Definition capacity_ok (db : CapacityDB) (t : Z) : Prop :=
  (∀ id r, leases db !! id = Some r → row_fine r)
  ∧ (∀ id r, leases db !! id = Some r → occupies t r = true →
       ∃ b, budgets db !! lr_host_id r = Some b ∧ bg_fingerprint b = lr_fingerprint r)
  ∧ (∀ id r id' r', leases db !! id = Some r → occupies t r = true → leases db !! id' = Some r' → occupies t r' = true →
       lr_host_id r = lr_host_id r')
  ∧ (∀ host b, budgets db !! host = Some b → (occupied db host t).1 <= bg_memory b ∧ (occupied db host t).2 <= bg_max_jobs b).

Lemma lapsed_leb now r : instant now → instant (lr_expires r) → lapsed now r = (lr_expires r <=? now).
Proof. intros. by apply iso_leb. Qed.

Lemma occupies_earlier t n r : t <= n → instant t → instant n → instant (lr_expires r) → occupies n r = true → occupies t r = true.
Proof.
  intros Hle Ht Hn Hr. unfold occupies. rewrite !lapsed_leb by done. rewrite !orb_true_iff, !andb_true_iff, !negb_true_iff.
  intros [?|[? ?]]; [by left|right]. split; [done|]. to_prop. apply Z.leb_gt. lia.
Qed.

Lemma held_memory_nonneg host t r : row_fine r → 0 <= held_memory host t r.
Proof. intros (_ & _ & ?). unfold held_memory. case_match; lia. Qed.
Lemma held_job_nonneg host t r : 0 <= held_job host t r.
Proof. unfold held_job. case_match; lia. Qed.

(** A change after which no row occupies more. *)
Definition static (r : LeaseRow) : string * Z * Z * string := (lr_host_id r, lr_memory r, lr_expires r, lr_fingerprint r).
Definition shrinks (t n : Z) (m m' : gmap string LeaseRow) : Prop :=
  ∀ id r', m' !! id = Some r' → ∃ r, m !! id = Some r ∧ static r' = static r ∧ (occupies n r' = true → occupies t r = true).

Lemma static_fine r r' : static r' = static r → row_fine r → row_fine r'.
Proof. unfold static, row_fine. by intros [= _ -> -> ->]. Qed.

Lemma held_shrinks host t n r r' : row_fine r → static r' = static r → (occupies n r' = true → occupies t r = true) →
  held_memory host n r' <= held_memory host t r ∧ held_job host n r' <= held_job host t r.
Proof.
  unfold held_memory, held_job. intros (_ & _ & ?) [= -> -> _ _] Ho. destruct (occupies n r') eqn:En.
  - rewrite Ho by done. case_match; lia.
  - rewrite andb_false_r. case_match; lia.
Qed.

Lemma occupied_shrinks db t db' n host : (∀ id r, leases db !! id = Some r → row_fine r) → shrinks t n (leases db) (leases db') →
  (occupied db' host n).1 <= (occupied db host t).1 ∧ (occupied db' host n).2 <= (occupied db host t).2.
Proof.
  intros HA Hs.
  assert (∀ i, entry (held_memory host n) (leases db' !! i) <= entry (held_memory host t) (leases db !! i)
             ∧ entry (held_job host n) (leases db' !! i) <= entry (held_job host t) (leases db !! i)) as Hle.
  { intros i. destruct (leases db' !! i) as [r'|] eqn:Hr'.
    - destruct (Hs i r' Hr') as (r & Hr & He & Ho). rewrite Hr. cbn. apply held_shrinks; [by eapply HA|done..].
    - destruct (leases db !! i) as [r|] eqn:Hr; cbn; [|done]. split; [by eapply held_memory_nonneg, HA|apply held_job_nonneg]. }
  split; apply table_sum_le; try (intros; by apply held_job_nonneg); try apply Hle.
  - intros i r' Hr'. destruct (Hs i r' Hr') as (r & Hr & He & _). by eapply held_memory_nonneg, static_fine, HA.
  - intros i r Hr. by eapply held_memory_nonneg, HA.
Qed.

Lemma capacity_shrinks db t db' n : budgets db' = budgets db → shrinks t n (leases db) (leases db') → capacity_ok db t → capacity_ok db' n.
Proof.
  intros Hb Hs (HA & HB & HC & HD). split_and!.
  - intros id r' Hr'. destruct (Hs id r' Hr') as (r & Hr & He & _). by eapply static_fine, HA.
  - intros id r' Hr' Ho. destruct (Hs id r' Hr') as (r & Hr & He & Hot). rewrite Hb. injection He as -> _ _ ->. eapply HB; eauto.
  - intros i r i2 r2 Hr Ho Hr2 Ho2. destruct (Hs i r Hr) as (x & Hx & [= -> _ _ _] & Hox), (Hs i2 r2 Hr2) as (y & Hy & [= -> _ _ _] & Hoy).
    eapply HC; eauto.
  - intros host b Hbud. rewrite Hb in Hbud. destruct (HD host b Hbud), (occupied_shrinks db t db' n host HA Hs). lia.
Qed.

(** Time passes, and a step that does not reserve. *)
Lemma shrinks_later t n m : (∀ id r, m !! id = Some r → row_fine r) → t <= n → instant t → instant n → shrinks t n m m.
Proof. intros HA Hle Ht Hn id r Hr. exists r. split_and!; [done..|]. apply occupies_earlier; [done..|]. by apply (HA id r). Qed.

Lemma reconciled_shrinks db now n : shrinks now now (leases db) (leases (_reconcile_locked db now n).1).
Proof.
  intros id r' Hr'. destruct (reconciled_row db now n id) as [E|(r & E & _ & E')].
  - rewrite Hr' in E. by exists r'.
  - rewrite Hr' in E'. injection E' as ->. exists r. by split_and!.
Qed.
##############################
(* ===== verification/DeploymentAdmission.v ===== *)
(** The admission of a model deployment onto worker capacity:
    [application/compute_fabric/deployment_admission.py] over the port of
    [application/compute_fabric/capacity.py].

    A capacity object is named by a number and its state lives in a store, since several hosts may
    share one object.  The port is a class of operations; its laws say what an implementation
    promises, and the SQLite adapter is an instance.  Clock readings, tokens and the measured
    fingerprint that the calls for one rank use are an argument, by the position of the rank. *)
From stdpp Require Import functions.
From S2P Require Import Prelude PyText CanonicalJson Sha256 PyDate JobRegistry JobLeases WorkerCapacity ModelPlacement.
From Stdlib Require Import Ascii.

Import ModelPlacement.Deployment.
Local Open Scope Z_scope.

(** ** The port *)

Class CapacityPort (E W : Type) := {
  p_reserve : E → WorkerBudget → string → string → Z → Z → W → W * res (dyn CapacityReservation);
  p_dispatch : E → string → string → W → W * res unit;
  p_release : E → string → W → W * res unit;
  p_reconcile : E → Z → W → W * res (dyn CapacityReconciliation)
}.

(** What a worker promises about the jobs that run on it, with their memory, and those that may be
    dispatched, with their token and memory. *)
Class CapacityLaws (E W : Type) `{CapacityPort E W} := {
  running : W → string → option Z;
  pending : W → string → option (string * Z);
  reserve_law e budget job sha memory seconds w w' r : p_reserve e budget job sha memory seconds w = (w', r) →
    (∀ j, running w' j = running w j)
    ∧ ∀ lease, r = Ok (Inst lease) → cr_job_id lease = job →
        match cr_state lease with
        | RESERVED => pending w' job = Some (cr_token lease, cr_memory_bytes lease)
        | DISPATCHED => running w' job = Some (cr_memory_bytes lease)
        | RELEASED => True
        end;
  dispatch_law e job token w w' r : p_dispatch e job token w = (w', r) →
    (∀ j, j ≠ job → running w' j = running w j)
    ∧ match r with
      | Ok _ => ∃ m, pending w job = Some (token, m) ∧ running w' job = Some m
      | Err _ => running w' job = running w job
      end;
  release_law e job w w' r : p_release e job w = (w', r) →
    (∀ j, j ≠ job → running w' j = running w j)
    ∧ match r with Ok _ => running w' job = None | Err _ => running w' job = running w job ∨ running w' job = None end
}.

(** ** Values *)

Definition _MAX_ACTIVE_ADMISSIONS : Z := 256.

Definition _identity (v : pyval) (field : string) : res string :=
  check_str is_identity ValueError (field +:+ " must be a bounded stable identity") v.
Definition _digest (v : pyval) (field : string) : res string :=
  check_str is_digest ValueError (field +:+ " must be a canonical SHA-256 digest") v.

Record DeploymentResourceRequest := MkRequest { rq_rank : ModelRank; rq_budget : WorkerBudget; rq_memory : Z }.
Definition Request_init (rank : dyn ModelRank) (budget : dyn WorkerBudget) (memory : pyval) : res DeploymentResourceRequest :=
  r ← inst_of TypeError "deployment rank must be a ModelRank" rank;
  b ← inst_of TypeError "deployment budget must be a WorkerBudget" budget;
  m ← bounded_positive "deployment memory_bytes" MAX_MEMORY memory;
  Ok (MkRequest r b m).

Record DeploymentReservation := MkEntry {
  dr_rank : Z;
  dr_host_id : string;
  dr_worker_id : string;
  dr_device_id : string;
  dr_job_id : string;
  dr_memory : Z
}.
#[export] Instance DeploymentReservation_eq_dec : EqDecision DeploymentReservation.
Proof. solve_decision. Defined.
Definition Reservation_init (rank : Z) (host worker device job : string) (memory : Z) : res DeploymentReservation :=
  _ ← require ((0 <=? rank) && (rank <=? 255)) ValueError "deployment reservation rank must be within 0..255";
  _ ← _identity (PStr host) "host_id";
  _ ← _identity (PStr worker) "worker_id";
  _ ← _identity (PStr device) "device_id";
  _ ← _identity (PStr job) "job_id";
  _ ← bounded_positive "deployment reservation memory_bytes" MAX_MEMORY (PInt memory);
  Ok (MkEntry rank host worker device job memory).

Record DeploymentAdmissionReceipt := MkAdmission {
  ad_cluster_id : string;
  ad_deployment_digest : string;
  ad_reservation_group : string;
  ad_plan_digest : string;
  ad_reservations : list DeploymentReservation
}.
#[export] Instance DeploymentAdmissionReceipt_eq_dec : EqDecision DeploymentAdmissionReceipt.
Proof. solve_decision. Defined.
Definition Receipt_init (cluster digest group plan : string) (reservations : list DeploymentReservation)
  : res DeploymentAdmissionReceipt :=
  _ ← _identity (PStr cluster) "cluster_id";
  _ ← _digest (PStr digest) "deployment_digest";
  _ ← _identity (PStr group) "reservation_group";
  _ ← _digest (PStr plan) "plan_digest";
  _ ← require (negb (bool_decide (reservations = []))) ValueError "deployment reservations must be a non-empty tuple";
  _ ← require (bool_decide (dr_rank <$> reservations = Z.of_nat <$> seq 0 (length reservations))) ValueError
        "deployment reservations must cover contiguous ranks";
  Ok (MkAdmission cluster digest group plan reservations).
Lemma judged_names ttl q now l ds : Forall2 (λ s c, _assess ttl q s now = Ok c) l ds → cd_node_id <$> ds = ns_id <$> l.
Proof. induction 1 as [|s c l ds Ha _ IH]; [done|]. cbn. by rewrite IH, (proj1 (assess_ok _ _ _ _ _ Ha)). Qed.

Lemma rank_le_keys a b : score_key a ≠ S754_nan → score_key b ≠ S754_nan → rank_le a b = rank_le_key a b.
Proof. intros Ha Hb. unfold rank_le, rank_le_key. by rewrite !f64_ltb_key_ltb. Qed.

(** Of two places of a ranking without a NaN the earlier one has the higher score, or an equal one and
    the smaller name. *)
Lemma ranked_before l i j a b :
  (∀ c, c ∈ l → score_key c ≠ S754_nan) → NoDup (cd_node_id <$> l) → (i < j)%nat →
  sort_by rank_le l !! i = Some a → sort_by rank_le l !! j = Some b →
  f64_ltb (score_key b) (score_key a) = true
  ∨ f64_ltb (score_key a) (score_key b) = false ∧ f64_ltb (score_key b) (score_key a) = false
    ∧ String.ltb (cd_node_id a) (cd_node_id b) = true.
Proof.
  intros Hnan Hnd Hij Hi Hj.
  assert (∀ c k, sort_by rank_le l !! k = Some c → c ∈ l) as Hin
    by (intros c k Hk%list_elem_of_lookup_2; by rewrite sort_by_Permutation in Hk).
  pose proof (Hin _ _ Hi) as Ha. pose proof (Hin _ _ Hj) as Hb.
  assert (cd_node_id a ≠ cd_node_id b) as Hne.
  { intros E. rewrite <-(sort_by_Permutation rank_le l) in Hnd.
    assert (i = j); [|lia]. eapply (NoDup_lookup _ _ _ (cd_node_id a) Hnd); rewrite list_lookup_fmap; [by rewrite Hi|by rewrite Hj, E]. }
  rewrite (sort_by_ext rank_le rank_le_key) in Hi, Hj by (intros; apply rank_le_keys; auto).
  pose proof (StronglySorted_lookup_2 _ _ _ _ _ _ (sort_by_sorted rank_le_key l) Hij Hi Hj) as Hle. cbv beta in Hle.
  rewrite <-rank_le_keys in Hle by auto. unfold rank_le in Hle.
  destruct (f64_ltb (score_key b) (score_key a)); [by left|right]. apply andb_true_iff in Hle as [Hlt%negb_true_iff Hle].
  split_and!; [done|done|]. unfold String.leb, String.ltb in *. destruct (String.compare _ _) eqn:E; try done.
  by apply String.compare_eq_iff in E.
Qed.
##############################
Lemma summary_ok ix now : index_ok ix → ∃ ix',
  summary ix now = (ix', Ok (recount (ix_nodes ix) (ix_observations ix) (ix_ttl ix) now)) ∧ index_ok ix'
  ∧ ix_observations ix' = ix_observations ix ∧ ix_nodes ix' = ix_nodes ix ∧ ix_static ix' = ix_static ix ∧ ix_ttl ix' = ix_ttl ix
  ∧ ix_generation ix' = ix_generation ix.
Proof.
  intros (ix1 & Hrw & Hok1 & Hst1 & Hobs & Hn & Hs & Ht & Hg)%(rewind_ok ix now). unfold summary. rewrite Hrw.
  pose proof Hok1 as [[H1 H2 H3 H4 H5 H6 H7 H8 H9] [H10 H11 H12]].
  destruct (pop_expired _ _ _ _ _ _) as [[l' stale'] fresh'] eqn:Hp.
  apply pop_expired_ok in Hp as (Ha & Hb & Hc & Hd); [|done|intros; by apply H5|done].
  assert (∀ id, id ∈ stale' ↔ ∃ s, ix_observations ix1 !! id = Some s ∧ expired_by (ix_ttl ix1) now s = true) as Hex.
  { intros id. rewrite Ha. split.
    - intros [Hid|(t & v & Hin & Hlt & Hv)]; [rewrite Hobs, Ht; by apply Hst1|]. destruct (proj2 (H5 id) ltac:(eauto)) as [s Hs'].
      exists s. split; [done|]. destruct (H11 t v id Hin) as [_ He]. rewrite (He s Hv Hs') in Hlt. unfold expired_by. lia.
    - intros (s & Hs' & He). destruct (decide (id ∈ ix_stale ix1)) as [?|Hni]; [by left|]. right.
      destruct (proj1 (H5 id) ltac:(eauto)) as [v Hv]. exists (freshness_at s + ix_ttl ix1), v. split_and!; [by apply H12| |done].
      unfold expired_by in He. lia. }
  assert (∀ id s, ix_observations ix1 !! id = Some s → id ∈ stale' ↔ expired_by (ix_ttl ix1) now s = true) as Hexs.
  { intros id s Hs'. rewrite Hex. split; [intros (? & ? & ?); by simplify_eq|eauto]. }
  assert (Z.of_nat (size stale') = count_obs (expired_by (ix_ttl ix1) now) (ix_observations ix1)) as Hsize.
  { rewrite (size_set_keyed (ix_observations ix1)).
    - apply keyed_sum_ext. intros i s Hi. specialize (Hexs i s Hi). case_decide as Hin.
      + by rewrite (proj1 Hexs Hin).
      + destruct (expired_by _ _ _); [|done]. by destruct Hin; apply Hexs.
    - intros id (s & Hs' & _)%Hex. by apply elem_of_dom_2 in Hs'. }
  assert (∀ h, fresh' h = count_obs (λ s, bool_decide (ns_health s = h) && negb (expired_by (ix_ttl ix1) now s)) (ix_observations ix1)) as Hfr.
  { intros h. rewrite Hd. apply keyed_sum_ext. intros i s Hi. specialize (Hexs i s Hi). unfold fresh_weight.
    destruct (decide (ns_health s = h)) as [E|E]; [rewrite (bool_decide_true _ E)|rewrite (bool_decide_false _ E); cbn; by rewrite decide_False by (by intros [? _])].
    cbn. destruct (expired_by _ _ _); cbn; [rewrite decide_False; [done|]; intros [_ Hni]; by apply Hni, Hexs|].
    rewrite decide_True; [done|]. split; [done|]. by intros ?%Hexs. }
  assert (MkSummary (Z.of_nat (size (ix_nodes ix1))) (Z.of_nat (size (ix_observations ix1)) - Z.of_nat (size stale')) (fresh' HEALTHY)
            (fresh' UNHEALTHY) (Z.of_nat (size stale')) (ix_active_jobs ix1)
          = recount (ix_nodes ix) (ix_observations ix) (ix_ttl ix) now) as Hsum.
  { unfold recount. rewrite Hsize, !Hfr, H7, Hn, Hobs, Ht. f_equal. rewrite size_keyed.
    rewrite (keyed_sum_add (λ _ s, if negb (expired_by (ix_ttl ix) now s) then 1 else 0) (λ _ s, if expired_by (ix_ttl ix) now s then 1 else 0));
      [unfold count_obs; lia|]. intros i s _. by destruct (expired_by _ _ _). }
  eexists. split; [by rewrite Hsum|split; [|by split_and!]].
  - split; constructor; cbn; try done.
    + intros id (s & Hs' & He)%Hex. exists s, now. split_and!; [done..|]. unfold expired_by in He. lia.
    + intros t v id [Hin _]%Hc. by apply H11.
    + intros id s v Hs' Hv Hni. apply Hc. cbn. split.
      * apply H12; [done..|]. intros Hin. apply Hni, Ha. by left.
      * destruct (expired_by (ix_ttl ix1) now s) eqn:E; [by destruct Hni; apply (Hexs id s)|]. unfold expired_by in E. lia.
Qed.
##############################
WHAT TO DO -
Reproduce every line in the data that has the word "recount" in it.

RESULT OF THIS EXERCISE -
  summary ix now = (ix', Ok (recount (ix_nodes ix) (ix_observations ix) (ix_ttl ix) now)) ∧ index_ok ix'
          = recount (ix_nodes ix) (ix_observations ix) (ix_ttl ix) now) as Hsum.
  { unfold recount. rewrite Hsize, !Hfr, H7, Hn, Hobs, Ht. f_equal. rewrite size_keyed.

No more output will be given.